Retos y ambiciones de los priistas, abandonar cultura de la sumisión
Sin la figura gubernamental poblana, como eje de articulación y árbitro de la pugnas entre grupos, los priistas poblanos, que han hecho fortuna y ostentado el poder al amparo de su partido, nuevamente se enfrentan en una feroz lucha por lograr espacios políticos de elección popular en la próxima contienda electoral. La verdad es que la voracidad de los vividores de la política, no tiene límites.
Los de siempre han alzado la mano. Los de siempre quieren su cuota de poder,- como si se la merecieran o fuera una obligación-. Los de siempre amenazan con abandonar las filas priistas en caso de no ser tomados en cuenta. Los de siempre increpan a sus dirigentes con violentar o pedir la invalidación de los procesos de elección y los de siempre, ahora presidentes municipales, emanados del PRI, piden democracia y pluralidad en la elección de sus dirigentes. ¿Quién los mandaría…?
La nueva dirigencia del PRI estatal, presuntamente ahora bajo la batuta de la novel e improvisada Ana Isabel Allende Cano y en la municipal, del inexperto José Chedraui, heredarán un partido maltrecho y debilitado al máximo en sus estructuras, como consecuencia de las reyertas entre las corrientes que privilegian más el interés personal. Encontrarán un partidazo que no se ha democratizado ni renovado por el trabajo gris e infumable de Pablo Fernández del Campo.
Las ambiciones políticas de los dinosaurios Jesús Morales Flores, José Luis Márquez, Blanca Alcalá Ruiz, Javier López Zavala, Enrique Doger Guerrero, no tiene límites. Todos ellos ya alzaron la mano para la gubernatura de un año ocho meses y la de seis años. Son y serán los culpables para que el priismo poblano salga limpio y cohesionado en el próximo proceso electoral. Y si a eso agregamos la mano negra, que sin duda se desplazará de manera soterrada desde Casa Puebla, el problema se complicará.
No vemos en los nuevos dirigentes priistas, -si es que se consuman las versiones periodísticas de que Allende Cano y José Chedraui sean los ungidos-, tener los tamaños para enfrentar y resolver los grandes problemas. Los retos más importantes son: El primero es interno y se trata de la capacidad que deben demostrar para restablecer la gobernabilidad interna y el proceso de cicatrización que deberán emprender entre la militancia.
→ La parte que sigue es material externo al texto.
(** The prediction of the turn-rate model depends on the value of the
    heading, not only on the direction it denotes: a heading larger by a
    full turn moves the first predicted position by
    [2 PI (vel / yawRate) (cos (yaw + dt yawRate) - cos yaw)] in [x] and by
    the same with [sin] in [y]. *)
Theorem constantTurnRate_full_turn :
  forall (w : World) (fuel : nat) (xPos yPos yaw vel yawRate : R)
         (states states' : list vec) (covs covs' : list mat)
         (x_1 x_1' : vec),
    constantTurnRate xPos yPos yaw vel yawRate fuel w
      = (Return (states, covs), w) ->
    constantTurnRate xPos yPos (yaw + 2 * PI) vel yawRate fuel w
      = (Return (states', covs'), w) ->
    nth_error states 0 = Some x_1 ->
    nth_error states' 0 = Some x_1' ->
    yawRate <> 0 ->
    let dt := F2R (dt (self w)) in
    x_1' 0%nat - x_1 0%nat
      = 2 * PI * (vel / yawRate * (cos (yaw + dt * yawRate) - cos yaw)) /\
    x_1' 1%nat - x_1 1%nat
      = 2 * PI * (vel / yawRate * (sin (yaw + dt * yawRate) - sin yaw)).
Proof.
  intros w fuel xPos yPos yaw vel yawRate states states' covs covs' x_1 x_1'
         Hrun Hrun' H1 H1' Hrate dt0.
  destruct (constantTurnRate_output w fuel xPos yPos yaw vel yawRate
              states covs 0 x_1 Hrun H1) as [_ Hx].
  destruct (constantTurnRate_output w fuel xPos yPos (yaw + 2 * PI) vel
              yawRate states' covs' 0 x_1' Hrun' H1') as [_ Hx'].
  fold dt0 in Hx, Hx'. cbn [iter fst] in Hx, Hx'. rewrite Hx, Hx'.
  cbv [matvec ctrv_A array2 array1 sum nth].
  replace (dt0 * yawRate + (yaw + 2 * PI))
    with (dt0 * yawRate + yaw + 2 * PI) by ring.
  rewrite !cos_full_turn, !sin_full_turn.
  replace (dt0 * yawRate + yaw) with (yaw + dt0 * yawRate) by ring.
  split; field; exact Hrate.
Qed.

Lemma constantTurnRate_full_turn_witness :
  let x_0 := array1 [0; 0; 0; 1; PI] in
  let x_0' := array1 [0; 0; 0 + 2 * PI; 1; PI] in
  matvec 5 (ctrv_A (F2R 1%float) x_0') x_0' 0%nat
  - matvec 5 (ctrv_A (F2R 1%float) x_0) x_0 0%nat
  = 2 * PI * (1 / PI * (cos (0 + F2R 1%float * PI) - cos 0)).
Proof.
  intros x_0 x_0'.
  pose (tr := traj (ctrv_step (F2R 1%float) (ctrv_Q (F2R 1%float)))
                (x_0, zeros) 30).
  pose (tr' := traj (ctrv_step (F2R 1%float) (ctrv_Q (F2R 1%float)))
                 (x_0', zeros) 30).
  assert (Hrun : constantTurnRate 0 0 0 1 PI 31 world_1s
                 = (Return (map fst tr, map snd tr), world_1s)).
  { pose proof PI_RGT_0. pose proof PI_4.
    apply constantTurnRate_1s; rewrite Rabs_pos_eq; lra. }
  assert (Hrun' : constantTurnRate 0 0 (0 + 2 * PI) 1 PI 31 world_1s
                  = (Return (map fst tr', map snd tr'), world_1s)).
  { pose proof PI_RGT_0. pose proof PI_4.
    apply constantTurnRate_1s; rewrite Rabs_pos_eq; lra. }
  exact (proj1 (constantTurnRate_full_turn world_1s 31 0 0 0 1 PI
                  (map fst tr) (map fst tr') (map snd tr) (map snd tr')
                  _ _ Hrun Hrun' eq_refl eq_refl PI_neq0)).
Defined.

(** At [dt = 1], heading 0, speed 1 and turn rate [PI] that difference is
    [-4]. *)
Lemma full_turn_example :
  2 * PI * (1 / PI * (cos (0 + F2R 1%float * PI) - cos 0)) = -4.
Proof.
  rewrite F2R_1. replace (0 + 1 * PI) with PI by ring.
  rewrite cos_PI, cos_0. field. exact PI_neq0.
Qed.

(** ** More on the covariance *)

Lemma predict_output (w : World) (m : model) (fuel : nat)
    (states : list vec) (covs : list mat) (k : nat) :
  predict m fuel w = (Return (states, covs), w) ->
  let step := model_step (F2R (dt (self w))) m in
  (forall x, nth_error states k = Some x ->
             x = fst (iter step (S k) (initial m, zeros))) /\
  (forall P, nth_error covs k = Some P ->
             P = snd (iter step (S k) (initial m, zeros))).
Proof.
  intros Hrun step. apply predict_returns in Hrun.
  destruct Hrun as (len & _ & _ & Hrun & _). injection Hrun as -> ->.
  split; intros y Hy; rewrite nth_error_map in Hy;
    destruct (nth_error _ k) as [s|] eqn:E; try discriminate;
    injection Hy as <-; apply traj_nth_inv in E; destruct E as [_ ->];
    reflexivity.
Qed.

(** In exact arithmetic, with a finite [dt] and a turn rate other than 0
    for the turn-rate model, no covariance of the recurrence a model computes is
    below the process noise: [P - Q] is positive semi-definite, so the
    trace of [P] is at least the trace of [Q]; and the first covariance is
    [Q] itself.  (The binary64 values agree with the recurrence up to
    rounding, which can break positive semi-definiteness.) *)
Theorem covariance_dominates_noise :
  forall (w : World) (m : model) (fuel : nat)
         (states : list vec) (covs : list mat) (k : nat) (P : mat),
    predict m fuel w = (Return (states, covs), w) ->
    nth_error covs k = Some P ->
    PrimFloat.is_finite (dt (self w)) = true ->
    turning m ->
    let n := dim m in
    let Q := noise (F2R (dt (self w))) m in
    psd n (msub P Q) /\
    trace n Q <= trace n P /\
    match k with
    | O => meq n P Q
    | S _ => True
    end.
Proof.
  intros w m fuel states covs k P Hrun Hk Hdt Hturn n Q.
  destruct (predict_output w m fuel states covs k Hrun) as [_ HP].
  specialize (HP P Hk). rewrite iter_S in HP.
  set (s := iter _ k _) in HP.
  change (snd (model_step (F2R (dt (self w))) m s))
    with (madd (sandwich n (transition (F2R (dt (self w))) m (fst s)) (snd s))
            Q) in HP.
  assert (Hd : psd n (msub P Q)).
  { apply (psd_ext n (sandwich n (transition (F2R (dt (self w))) m (fst s))
                        (snd s))).
    - intros i j _ _. rewrite HP. unfold msub, madd. ring.
    - apply psd_sandwich. apply model_cov_iter. }
  split; [exact Hd|]. split.
  - pose proof (trace_psd n _ Hd) as Ht. rewrite trace_msub in Ht. lra.
  - destruct k as [|k]; [|exact I].
    intros i j _ _. rewrite HP. subst s. cbn [iter snd].
    rewrite sandwich_zeros. unfold madd, zeros. ring.
Qed.

Lemma covariance_dominates_noise_witness :
  let dt := F2R lit_0_1 in
  let P_1 := madd (sandwich 5 (ctrv_A dt (array1 [0; 0; 0; 10; 1])) zeros)
               (ctrv_Q dt) in
  trace 5 (ctrv_Q dt) <= trace 5 P_1 /\ meq 5 P_1 (ctrv_Q dt).
Proof.
  intros dt0 P_1.
  pose (tr := traj (model_step dt0 (CTRV 0 0 0 10 1))
                (initial (CTRV 0 0 0 10 1), zeros) 30).
  assert (Hrun : predict (CTRV 0 0 0 10 1) 31 world_3s
                 = (Return (map fst tr, map snd tr), world_3s)).
  { apply predict_3s. apply headings_small.
    - exact F2R_0_1_bounds.
    - rewrite Rabs_R0. lra.
    - rewrite Rabs_R1. lra. }
  destruct (covariance_dominates_noise world_3s (CTRV 0 0 0 10 1) 31
              (map fst tr) (map snd tr) 0 P_1 Hrun eq_refl eq_refl
              R1_neq_R0)
    as (_ & Htr & Hfirst).
  split; [exact Htr | exact Hfirst].
Defined.

Lemma ca_cov_traj (A Q : mat) (n : nat) :
  forall (x : vec) (P : mat),
    map snd (traj (ca_step A Q) (x, P) n)
    = traj (fun P => madd (sandwich 6 A P) Q) P n.
Proof.
  induction n as [|n IH]; intros x P; [reflexivity|].
  cbn [traj map]. f_equal. apply IH.
Qed.

(** The covariances of the constant-acceleration model do not depend on
    the state it starts from: two calls on the same predictor return the
    same covariances. *)
Theorem constantAcceleration_covariance_state_free :
  forall (w : World) (fuel : nat)
         (xPos yPos xVel yVel xAcc yAcc : R)
         (xPos' yPos' xVel' yVel' xAcc' yAcc' : R)
         (states states' : list vec) (covs covs' : list mat),
    constantAcceleration xPos yPos xVel yVel xAcc yAcc fuel w
      = (Return (states, covs), w) ->
    constantAcceleration xPos' yPos' xVel' yVel' xAcc' yAcc' fuel w
      = (Return (states', covs'), w) ->
    covs' = covs.
Proof.
  intros w fuel xPos yPos xVel yVel xAcc yAcc
         xPos' yPos' xVel' yVel' xAcc' yAcc' states states' covs covs'
         Hrun Hrun'.
  rewrite constantAcceleration_unfold in Hrun, Hrun'.
  destruct (float_pow2 _); [discriminate|].
  destruct (timeSteps fuel _ _) as [n|]; [|discriminate].
  cbv zeta in Hrun, Hrun'.
  injection Hrun as _ <-. injection Hrun' as _ <-.
  now rewrite !ca_cov_traj.
Qed.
El otro reto es externo y consiste en tener la capacidad para convencer a la ciudadanía de que el PRI se ha regenerado o renovado, lo cual vemos difícil, debido a su pasado y presente, lleno de corrupción, indolencia y sumisión al inquilino de Casa Puebla. Además no vemos caras nuevas para contender en el próximo proceso electoral. Son los mismos rostros, curtidos por los años, y con el signo de pesos grabado en la frente. Hay muchos priistas de todos los niveles, que se sienten abandonados y traicionados y que solo esperan la oportunidad para cobrar facturas. De allí que el proceso de cicatrización se torna harto difícil. SALUCITA DE LA BUENA.